We also performed cumulative analyses of the recurrence of dinucleotide motifs in the cDNA sequences that encode the proteins used above (Fig. 3). Note that, due to the bias in codon usage and in amino acid occurrence, 3n (i.e. 3, 6, 9, …) intervals always tend to have a high score (37). (In Fig. 3 the points scoring >0.2 are the results for 3n intervals.) Intriguingly, for both the entire proteins (Fig. 3A) and the segments (Fig. 3B) the ‘non-3n’ repetitiveness (as represented in CAG TCA) appears higher in near than in more distant positions (see points <0.1 in Fig. 3A and B).

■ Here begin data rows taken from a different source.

Definition with_state w s : World G V :=
  {| next_task_id := next_task_id w; capacity := capacity w; state := s; tokens := tokens w;
     supervisors := supervisors w; outcomes := outcomes w; dropped_guards := dropped_guards w;
     shutdowns := shutdowns w |}.

Definition with_tokens w (l : list bool) : World G V :=
  {| next_task_id := next_task_id w; capacity := capacity w; state := state w; tokens := l;
     supervisors := supervisors w; outcomes := outcomes w; dropped_guards := dropped_guards w;
     shutdowns := shutdowns w |}.

Definition with_supervisor w (id : Z) (sup : Supervisor G V) : World G V :=
  {| next_task_id := next_task_id w; capacity := capacity w; state := state w; tokens := tokens w;
     supervisors := <[id := sup]> (supervisors w); outcomes := outcomes w;
     dropped_guards := dropped_guards w; shutdowns := shutdowns w |}.

Definition with_shutdowns w (l : list Shutdown) : World G V :=
  {| next_task_id := next_task_id w; capacity := capacity w; state := state w; tokens := tokens w;
     supervisors := supervisors w; outcomes := outcomes w; dropped_guards := dropped_guards w;
     shutdowns := l |}.

Definition close_state s : State G := {| closing := true; tasks := tasks s |}.

Definition with_tasks s (m : gmap Z (TaskRecord G)) : State G :=
  {| closing := closing s; tasks := m |}.

(** ** The owner's state *)

(** The keys of a [BTreeMap] in order. *)
Definition ids_of (m : gmap Z (TaskRecord G)) : list Z := sort_by Z.compare (elements (dom m)).

Definition task_unsettled s (id : Z) : bool :=
  match tasks s !! id with Some record => rec_unsettled record | None => false end.

Definition snapshot s : OwnerSnapshot := {|
  snap_closing := closing s;
  snap_running := List.filter (λ id, negb (task_unsettled s id)) (ids_of (tasks s));
  snap_unsettled := List.filter (task_unsettled s) (ids_of (tasks s));
|}.

Definition mark_unsettled (record : TaskRecord G) : TaskRecord G := {|
  rec_cancellation := rec_cancellation record;
  rec_unsettled := true;
  rec_retained := rec_retained record |}.

Definition take_retained (record : TaskRecord G) : TaskRecord G := {|
  rec_cancellation := rec_cancellation record;
  rec_unsettled := rec_unsettled record;
  rec_retained := None |}.

(** ** Operations *)

Definition owner_new (max_active : Z) : result SpawnError (World G V) :=
  if max_active =? 0 then Err InvalidCapacity
  else Ok {| next_task_id := 1; capacity := max_active;
             state := {| closing := false; tasks := ∅ |}; tokens := []; supervisors := ∅;
             outcomes := ∅; dropped_guards := []; shutdowns := [] |}.

(** [CancellationToken::cancel]. *)
Definition token_cancel (token : nat) (l : list bool) : bool * list bool :=
  match l !! token with
  | Some false => (true, <[token := true]> l)
  | _ => (false, l)
  end.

A statistical test verifies this notion (i.e. scores at positions +2 to +20 are higher than those at +50 to +75 with P < 0.01 for both Fig. 3A and B). Simulation analyses show that this difference cannot be attributed to any feature of the encoded amino acid sequences per se (2; our unpublished data).

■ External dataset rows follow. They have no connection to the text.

(* ===== verification/TaskProjection.v ===== *)
(** * Latest projections ([core/app/src/tasks/projection.rs])

    A value with a revision, replaced under a lock by publishers that name the
    revision they expect, and the subscriptions that read the latest one.  The
    watch channel keeps its latest value and a version that grows with every
    send; a receiver remembers the version it has seen. *)

From S2P Require Import Prelude RustStr.

(** ** Data *)

Record Revisioned {T : Type} := { revision : Z; value : T }.
Arguments Revisioned : clear implicits.

Inductive ProjectionError :=
| StaleRevision (current : Z)
| AlreadyFinished
| RevisionExhausted.

Record Projection {T : Type} := {
  current : Revisioned T;
  finished : bool;
  latest : Revisioned T;
  latest_version : nat;
}.
Arguments Projection : clear implicits.

Section projection.
Context {T : Type}.
Implicit Types (self : Projection T) (v : T).

(** ** Operations *)

Definition projection_new v : Projection T :=
  let current := {| revision := 1; value := v |} in
  {| current := current; finished := false; latest := current; latest_version := 0 |}.

Definition projection_snapshot self : Revisioned T := current self.

(** The snapshot and the version the new subscription has seen. *)
Definition subscribe self : Revisioned T * nat := (current self, latest_version self).

Definition replace (expected : Z) (v : T) (finish : bool) self :
    result ProjectionError (Revisioned T) * Projection T :=
  if finished self then (Err AlreadyFinished, self)
  else if negb (revision (current self) =? expected) then
    (Err (StaleRevision (revision (current self))), self)
  else
    match checked_add_u64 expected 1 with
    | None => (Err RevisionExhausted, self)
    | Some next =>
        let c := {| revision := next; value := v |} in
        (Ok c, {| current := c; finished := finish; latest := c;
                  latest_version := S (latest_version self) |})
    end.

Definition publish (expected : Z) v self := replace expected v false self.

Definition finish (expected : Z) v self := replace expected v true self.

(** [changed]: [None] while it waits; the version seen moves to the latest. *)
Definition changed (seen : nat) self : option (Revisioned T * nat) :=
  if bool_decide (seen = latest_version self) then None else Some (latest self, latest_version self).

(** A publication: whether it finishes, the revision it expects, its value. *)
Definition apply (self : Projection T) (call : bool * Z * T) : Projection T :=
  let '(finishing, expected, v) := call in
  (if finishing : bool then finish expected v self else publish expected v self).2.

Definition applied (v : T) (calls : list (bool * Z * T)) : Projection T :=
  fold_left apply calls (projection_new v).

(** ** Properties *)

Record Inv self : Prop := {
  inv_latest : latest self = current self;
  inv_version : revision (current self) = 1 + Z.of_nat (latest_version self);
  inv_revision : revision (current self) ≤ u64_max;
}.

Lemma apply_eq self finishing expected v :
  apply self (finishing, expected, v) = (replace expected v finishing self).2.
Proof. by destruct finishing. Qed.

Lemma replace_cases self expected v finishing :
  (∃ error, replace expected v finishing self = (Err error, self)) ∨
  (finished self = false ∧ revision (current self) = expected ∧ expected < u64_max ∧
   replace expected v finishing self =
     (Ok {| revision := expected + 1; value := v |},
      {| current := {| revision := expected + 1; value := v |}; finished := finishing;
         latest := {| revision := expected + 1; value := v |};
         latest_version := S (latest_version self) |})).
Proof.
  unfold replace, checked_add_u64. destruct (finished self); [left; eauto|].
  destruct (Z.eqb_spec (revision (current self)) expected); simpl; [|left; eauto].
  destruct (Z.leb_spec (expected + 1) u64_max); [|left; eauto]. right. split_and!; try done. lia.
Qed.

Lemma apply_inv self call : Inv self → Inv (apply self call).
Proof.
  destruct call as [[finishing expected] v]. intros [H1 H2 H3]. rewrite apply_eq.
  destruct (replace_cases self expected v finishing) as [[error ->]|(Hf & Hr & Hlt & ->)]; [by split|].
  split; cbn [latest current revision latest_version snd]; [done|lia|lia].
Qed.

Lemma applied_from_inv self calls : Inv self → Inv (fold_left apply calls self).
Proof. revert self. induction calls as [|call calls IH]; simpl; eauto using apply_inv. Qed.

Lemma applied_inv v calls : Inv (applied v calls).
Proof. by apply applied_from_inv. Qed.

Lemma version_grows self calls :
  (latest_version self ≤ latest_version (fold_left apply calls self))%nat ∧
  (latest_version (fold_left apply calls self) = latest_version self →
   fold_left apply calls self = self) ∧
  (finished self = true → fold_left apply calls self = self).
Proof.
  revert self. induction calls as [|[[finishing expected] v] calls IH]; intros self; cbn [fold_left]; [done|].
  destruct (IH (apply self (finishing, expected, v))) as (H1 & H2 & H3). rewrite apply_eq in *.
  destruct (replace_cases self expected v finishing) as [[error E]|(Hf & Hr & Hlt & E)];
    rewrite E in *; cbn [snd latest_version] in *; [done|].
  split_and!; [lia|intros; lia|by rewrite Hf].
Qed.

(** Publications are decided by the revision they expect.  A publication
    succeeds exactly when nothing has finished, it expects the current
    revision and a further one exists; then the revision grows by one, the
    reader's snapshot and the subscriptions' latest value are the published
    one; otherwise nothing changes. *)
Theorem replace_succeeds_iff v calls expected new finishing :
  let self := applied v calls in
  let '(outcome, self') := replace expected new finishing self in
  latest self' = current self' ∧
  (is_ok outcome = true ↔
     finished self = false ∧ revision (current self) = expected ∧ expected < u64_max) ∧
  match outcome with
  | Ok published =>
      published = {| revision := revision (current self) + 1; value := new |} ∧
      current self' = published ∧ finished self' = finishing
  | Err _ => self' = self
  end.
Proof.
  intros self. pose proof (applied_inv v calls) as [Hl _ _]. fold self in Hl.
  unfold replace, checked_add_u64. destruct (finished self); [naive_solver|].
  destruct (Z.eqb_spec (revision (current self)) expected) as [->|]; simpl; [|naive_solver].
  destruct (Z.leb_spec (expected + 1) u64_max); simpl; naive_solver lia.
Qed.

(** A finished projection is final: no later publication, whatever it
    expects, changes it. *)
Theorem finished_is_final v calls later :
  finished (applied v calls) = true → applied v (calls ++ later) = applied v calls.
Proof. intros H. unfold applied. rewrite fold_left_app. by apply version_grows. Qed.

(** A subscription misses nothing.  Subscribing returns the current value;
    afterwards a wait ends exactly when something was published since, with
    the then latest value and a greater revision, however many publications
    the subscriber slept through. *)
Theorem subscription_has_no_gap v calls later :
  let '(initial, seen) := subscribe (applied v calls) in
  let now := applied v (calls ++ later) in
  match changed seen now with
  | None => current now = initial
  | Some (value, _) => value = current now ∧ revision initial < revision value
  end.
Proof.
  unfold subscribe, changed, applied. rewrite fold_left_app. fold (applied v calls).
  pose proof (applied_inv v calls) as Hi. set (self := applied v calls) in *.
  destruct (version_grows self later) as (H1 & H2 & _).
  destruct (applied_from_inv self later Hi) as [Hl Hv _]. destruct Hi as [_ Hv' _].
  case_bool_decide as E; [by rewrite H2 by done|]. split; [done|]. rewrite Hl. lia.
Qed.
End projection.

Lemma finished_is_final_witness :
  applied "queued" [(false, 1, "running"); (true, 2, "completed"); (true, 3, "failed")] =
  applied "queued" [(false, 1, "running"); (true, 2, "completed")].
Proof.
  apply (finished_is_final "queued" [(false, 1, "running"); (true, 2, "completed")]
           [(true, 3, "failed")]). reflexivity.
Defined.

In the above analyses of the ‘3n intervals’ the DNA nucleotide positions (1, 2 and 3) in the codon were not discriminated. Hence, we split the 3n repetitiveness into three distinct phases, 1–2, 2–3 and 3–1, where each number indicates the nucleotide position in a codon. The results for 2–3 and 3–1, in comparison with the data for mononucleotide repetitiveness, suggest that they reflect the repetitiveness of the bases at the codon 3 position (not shown). Mononucleotide analysis shows that while both human and D.melanogaster show repetitiveness at the codon 3 position, the local repetitiveness is clearer for human (Fig. 4A). (Note that the general level of the profile is likely associated with between gene heterogeneity in GC content, because normalization by overall frequency of each nucleotide type enhanced the human profile, as shown in Fig. 4B.) Strikingly, mononucleotide repetitiveness at codon position 3 is generally insensitive to amino acid repetitiveness (Fig. 4C). For example, while ancient proteins have weak amino acid repetitiveness, repetitiveness of codon 3 bases of the human genes for such proteins is comparable with that of human genes encoding immune system-specific proteins (Fig. 4C) (for immune system proteins see ref. 5). The results for (codon positions) 1–2, when applied to these sets of genes, were largely similar to those for amino acid repetitiveness (Fig. 4D and data not shown). This finding, i.e. the discrepancy between repetitiveness in amino acid sequences and that in the codon 3 bases, suggests that in human, repetitiveness can be partly generated by a mechanism which does not require the repetitive use of a short motif consisting of a few nucleotides.

Figure 4.

Figure 4

Figure 4

Repetitiveness of codon 3 bases and codon position 1–2 bases. (A) Codon 3 bases of human and D.melanagaster genes. (B) As (A) but data normalized to the total frequency of each base prior to summing over individual base profiles. (C) Codon position 3 bases of human ancient and immune system-specific genes. (D) Codon 1–2 bases of the genes analyzed in (C).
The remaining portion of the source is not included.